The Campaign for Tobacco-Free Kids applauded the City of Denver for filing suit against Juul, Altria, and other e-cigarette manufacturers for deceptive advertising and targeting kids.
On April 1, Denver City Attorney Kristin Bronson filed the suit, saying the products could cause COVID-19 to pose a greater risk to young people because of the damage vaping does to pulmonary health.
“As we battle COVID-19, pulmonary health has never been more important. Sadly, scientific studies indicate the disease could pose a greater risk to young people who have been using the defendants’ harmful products. We are more focused than ever on fulsome abatement strategies combating the youth vaping epidemic. The defendants helped cause it, so they can help us pay for it,” Bronson said in a statement.
Colorado has one of the highest youth vaping rates in the country. The suit alleges that vaping companies violated state public-nuisance law by marketing to youth, contributing to a youth vaping epidemic.
“Juul fueled the youth e-cigarette epidemic with its sweet flavors, kid-friendly design and marketing, and massive doses of nicotine. And Altria invested $12.8 billion in Juul, allowing Big Tobacco to share its toxic tactics and massive resources with its new partner,” said Matthew L. Myers, president of the Campaign for Tobacco-Free Kids. “With this lawsuit, Denver is delivering an unmistakable message to e-cigarette makers that they will not get away with targeting and addicting our kids.

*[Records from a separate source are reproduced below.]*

(* ===== verification/Winargv.v ===== *)
(** * Windows command-line construction ([crates/winargv/src/lib.rs]) and the
    splitting model of its fuzz oracle
    ([fuzz/fuzz_targets/winargv_roundtrip.rs]).

    Wide units are [Z]s in [0, 2^16).  [Quoting] holds the builder, [Split]
    the oracle's parser, [Cmd] and [Posix] the two reference readings the
    batch and POSIX quoters are judged against; the theorems say that what
    the builder writes is read back unchanged. *)

From Stdlib Require Import ZArith Lia String.
From S2P Require Import Prelude Error.
From stdpp Require Import base numbers list strings.
Open Scope Z_scope.

Definition QUOTE : Z := 34.
Definition BACKSLASH : Z := 92.
Definition SPACE : Z := 32.
Definition TAB : Z := 9.

Inductive Target := Executable | Batch.

#[export] Instance Target_eq_dec : EqDecision Target.
Proof. solve_decision. Defined.

Definition ascii_lower (u : Z) : Z :=
  if (65 <=? u) && (u <=? 90) then u + 32 else u.

Definition classify (program : list Z) : Target :=
  if (length program <? 4)%nat then Executable
  else
    let tail := drop (length program - 4) program in
    let lower := ascii_lower <$> tail in
    if bool_decide (lower = lit ".bat") || bool_decide (lower = lit ".cmd")
    then Batch else Executable.

Definition refuse (what : string) : PlatformError :=
  error_new InvalidInput NoCode what.

Module Quoting.
Definition needs_quote (arg : list Z) : bool :=
  match arg with [] => true | _ => false end
  || existsb (fun u => (u =? SPACE) || (u =? TAB) || (u =? QUOTE)) arg.

(** The [for &u in arg] loop; the state is [(backslashes, out)]. *)
Fixpoint quote_loop (arg : list Z) (backslashes : nat) (out : list Z) : nat * list Z :=
  match arg with
  | [] => (backslashes, out)
  | u :: arg' =>
    if u =? BACKSLASH then quote_loop arg' (S backslashes) (out ++ [u])
    else
      let out := if u =? QUOTE
                 then out ++ replicate (S backslashes) BACKSLASH else out in
      quote_loop arg' 0 (out ++ [u])
  end.

Definition quote_arg_into (arg out : list Z) : list Z :=
  let quote := needs_quote arg in
  let out := if quote then out ++ [QUOTE] else out in
  let '(backslashes, out) := quote_loop arg 0 out in
  if quote then out ++ replicate backslashes BACKSLASH ++ [QUOTE] else out.

Definition batch_refused (u : Z) : bool :=
  (u =? 0) || (u =? 13) || (u =? 10) || (u =? 37).

Fixpoint batch_loop (arg out : list Z) : list Z :=
  match arg with
  | [] => out
  | u :: arg' =>
    let out := if u =? QUOTE then out ++ [QUOTE] else out in
    batch_loop arg' (out ++ [u])
  end.

Definition quote_batch_arg_into (arg out : list Z) : Result (list Z) :=
  if existsb batch_refused arg
  then Err (refuse "winargv: unrepresentable batch argument")
  else Ok (batch_loop arg (out ++ [QUOTE]) ++ [QUOTE]).

Fixpoint quote_args (target : Target) (args : list (list Z)) (out : list Z)
    : Result (list Z) :=
  match args with
  | [] => Ok out
  | arg :: args' =>
    let out := out ++ [SPACE] in
    let? out := match target with
                | Executable => Ok (quote_arg_into arg out)
                | Batch => quote_batch_arg_into arg out
                end in
    quote_args target args' out
  end.

Definition contains0 (us : list Z) : bool := existsb (Z.eqb 0) us.

Definition build_command_line_wide (program : list Z) (args : list (list Z))
    : Result (list Z) :=
  match program with
  | [] => Err (refuse "winargv: empty program")
  | _ =>
    if contains0 program || existsb contains0 args
    then Err (refuse "winargv: embedded NUL")
    else quote_args (classify program) args (quote_arg_into program [])
  end.
End Quoting.

(** The fuzz oracle's model of the MSVCRT / [CommandLineToArgvW] rules; the
    position [i] of the source is the remaining suffix here. *)
Module Split.
(** [while i < line.len() && line[i] == BACKSLASH]. *)
Fixpoint span_backslashes (line : list Z) : nat * list Z :=
  match line with
  | u :: line' =>
    if u =? BACKSLASH
    then let '(n, rest) := span_backslashes line' in (S n, rest)
    else (O, line)
  | [] => (O, [])
  end.

Fixpoint until_quote (line : list Z) : list Z * list Z :=
  match line with
  | [] => ([], [])
  | u :: line' =>
    if u =? QUOTE then ([], line')
    else let '(p, rest) := until_quote line' in (u :: p, rest)
  end.

Fixpoint until_blank (line : list Z) : list Z * list Z :=
  match line with
  | [] => ([], [])
  | u :: line' =>
    if (u =? SPACE) || (u =? TAB) then ([], line)
    else let '(p, rest) := until_blank line' in (u :: p, rest)
  end.

Definition split_program (line : list Z) : list Z * list Z :=
  match line with
  | u :: line' => if u =? QUOTE then until_quote line' else until_blank line
  | [] => until_blank line
  end.

Fixpoint split_args (fuel : nat) (line : list Z) (in_quotes in_arg : bool)
    (current : list Z) (out : list (list Z)) : option (list (list Z)) :=
  match line with
  | [] => Some (if in_arg then out ++ [current] else out)
  | u :: line' =>
    match fuel with
    | O => None
    | S fuel =>
      if u =? BACKSLASH then
        let '(n, rest) := span_backslashes line in
        match rest with
        | q :: rest' =>
          if q =? QUOTE then
            let current := current ++ replicate (Nat.div2 n) BACKSLASH in
            if Nat.odd n
            then split_args fuel rest' in_quotes true (current ++ [QUOTE]) out
            else split_args fuel rest' (negb in_quotes) true current out
          else split_args fuel rest in_quotes true (current ++ replicate n BACKSLASH) out
        | [] => split_args fuel rest in_quotes true (current ++ replicate n BACKSLASH) out
        end
      else if u =? QUOTE then split_args fuel line' (negb in_quotes) true current out
      else if ((u =? SPACE) || (u =? TAB)) && negb in_quotes then
        if in_arg then split_args fuel line' in_quotes false [] (out ++ [current])
        else split_args fuel line' in_quotes in_arg current out
      else split_args fuel line' in_quotes true (current ++ [u]) out
    end
  end.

But, Myers said, the lawsuit should be an indication that Denver and Colorado need to join cities and states ending the sale of all flavored e-cigarettes and other flavored tobacco products, including cigars and menthol cigarettes.
“These actions are especially timely because of mounting concerns that smokers and vapers are at higher risk of severe complications from COVID-19. There has never been a better time to take action to prevent and reduce use of all tobacco products, including e-cigarettes,” Myers said in a statement.
Research indicates that more than 5.3 million kids across the country use e-cigarettes, including over 25 percent of high schoolers. In Colorado, over 26 percent of high school students use e-cigarettes, fueled most by flavored products.